The latter is mediated by decreased levels of poly(ADP-ribosyl)ated (PARylated) RTA. (A and B) Luciferase reporter assays of PF-8 mutants. HEK293T cells were transfected with reporter construct pGL3-kRP-Luc (A) or pGL3-PAN-Luc (B) (300 ng) and MYC-PF-8 mutants (150 ng) in the presence or absence of the FLAG-tagged RTA expression plasmid (25 ng). The cells were harvested at 48 h post-transfection for luciferase reporter assays. Each transfection was performed in triplicate, and the EGFP-expressing plasmid served as an internal control. The increased fold values of promoter activity relative to the RTA alone sample are indicated. Statistical analysis was performed by Student’s t test (**P < 0.01 and ***P < 0.005). (C) PARP1 activity in the cells expressing PF-8 mutants. HEK293T cells were transfected with MYC-tagged PF-8 mutants.
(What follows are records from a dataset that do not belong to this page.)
Definition loadBuses (s : state) (o : Fetch.outcome) : state :=
  match Fetch.json o with
  | Some data => {| rawBuses := data; rawRoutes := rawRoutes s |}
  | None => s
  end.

Definition loadRoutes (s : state) (o : Fetch.outcome) : state :=
  match Fetch.json o with
  | Some data => {| rawBuses := rawBuses s; rawRoutes := data |}
  | None => s
  end.

End MapViewLoad.

Fixpoint remove_nat (n : nat) (l : list nat) : list nat :=
  match l with
  | [] => []
  | m :: t => if Nat.eqb n m then remove_nat n t else m :: remove_nat n t
  end.

Fixpoint mem_nat (n : nat) (l : list nat) : bool :=
  match l with
  | [] => false
  | m :: t => Nat.eqb n m || mem_nat n t
  end.

(** ** The live-bus poller ([LiveTrackingPage] of [App.js])

    The component as the event loop drives it.  The requests awaited at a
    given moment are named by the order in which they were issued; the
    program itself keeps no such number. *)
Module LiveTrackingPage.

(** How the promise of [axios.get] settles. *)
Inductive settled : Type :=
| Fulfilled (data : value)
| Rejected (error : value).

Record state : Type :=
  { mounted : bool;
    buses : value;                 (* the state of [useState([])] *)
    interval : bool;               (* the timer of [setInterval] is set *)
    pending : list nat;            (* requests awaited *)
    issued : nat;                  (* requests issued so far *)
    setBuses_calls : list value;   (* every call of [setBuses] *)
    console : list value }.        (* what [console.error] received *)

Definition initial : state :=
  {| mounted := false; buses := Array []; interval := false; pending := [];
     issued := 0%nat; setBuses_calls := []; console := [] |}.

(** [fetchBuses()] up to its [await]. *)
Definition fetchBuses (s : state) : state :=
  {| mounted := mounted s; buses := buses s; interval := interval s;
     pending := pending s ++ [issued s]; issued := S (issued s);
     setBuses_calls := setBuses_calls s; console := console s |}.

(** [setBuses(data)]; React drops the update of a component that is no
    longer mounted. *)
Definition setBuses (data : value) (s : state) : state :=
  {| mounted := mounted s;
     buses := if mounted s then data else buses s;
     interval := interval s; pending := pending s; issued := issued s;
     setBuses_calls := setBuses_calls s ++ [data]; console := console s |}.

Definition console_error (e : value) (s : state) : state :=
  {| mounted := mounted s; buses := buses s; interval := interval s;
     pending := pending s; issued := issued s;
     setBuses_calls := setBuses_calls s; console := console s ++ [e] |}.

Definition setInterval (s : state) : state :=
  {| mounted := mounted s; buses := buses s; interval := true;
     pending := pending s; issued := issued s;
     setBuses_calls := setBuses_calls s; console := console s |}.

Definition clearInterval (s : state) : state :=
  {| mounted := mounted s; buses := buses s; interval := false;
     pending := pending s; issued := issued s;
     setBuses_calls := setBuses_calls s; console := console s |}.

Definition settle (n : nat) (s : state) : state :=
  {| mounted := mounted s; buses := buses s; interval := interval s;
     pending := remove_nat n (pending s); issued := issued s;
     setBuses_calls := setBuses_calls s; console := console s |}.

Definition set_mounted (b : bool) (s : state) : state :=
  {| mounted := b; buses := buses s; interval := interval s;
     pending := pending s; issued := issued s;
     setBuses_calls := setBuses_calls s; console := console s |}.

Inductive event : Type :=
| Mount                          (* the effect runs *)
| Tick                           (* the timer fires *)
| Settle (n : nat) (r : settled) (* the awaited promise of request [n] settles *)
| Unmount.                       (* the cleanup of the effect runs *)

Definition step (s : state) (e : event) : state :=
  match e with
  | Mount => setInterval (fetchBuses (set_mounted true s))
  | Tick => if interval s then fetchBuses s else s
  | Settle n r =>
      if mem_nat n (pending s) then
        match r with
        | Fulfilled data => setBuses data (settle n s)
        | Rejected error => console_error error (settle n s)
        end
      else s
  | Unmount => set_mounted false (clearInterval s)
  end.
The transfected cells were harvested at 48 h post-transfection. The PARP1 inhibition activity in 50 μg of cell lysates was analyzed using the PARP1 assay kit with histone-coated strip wells at 450 nm absorbance. Statistical analysis was performed by Student’s t test (**P < 0.01). (D) PF-8 mutant–mediated PARylation of RTA. HEK293T cells were transfected with MYC-tagged PF-8 mutants and FLAG-tagged RTA constructs. The transfected cells were harvested at 48 h post-transfection and subjected to an immunoprecipitation assay with the anti-FLAG-M2 antibody. The cell lysates were investigated by western blotting with the anti-PAR, anti-PARP1, anti-FLAG-M2 anti-MYC, and anti-α-tubulin antibodies.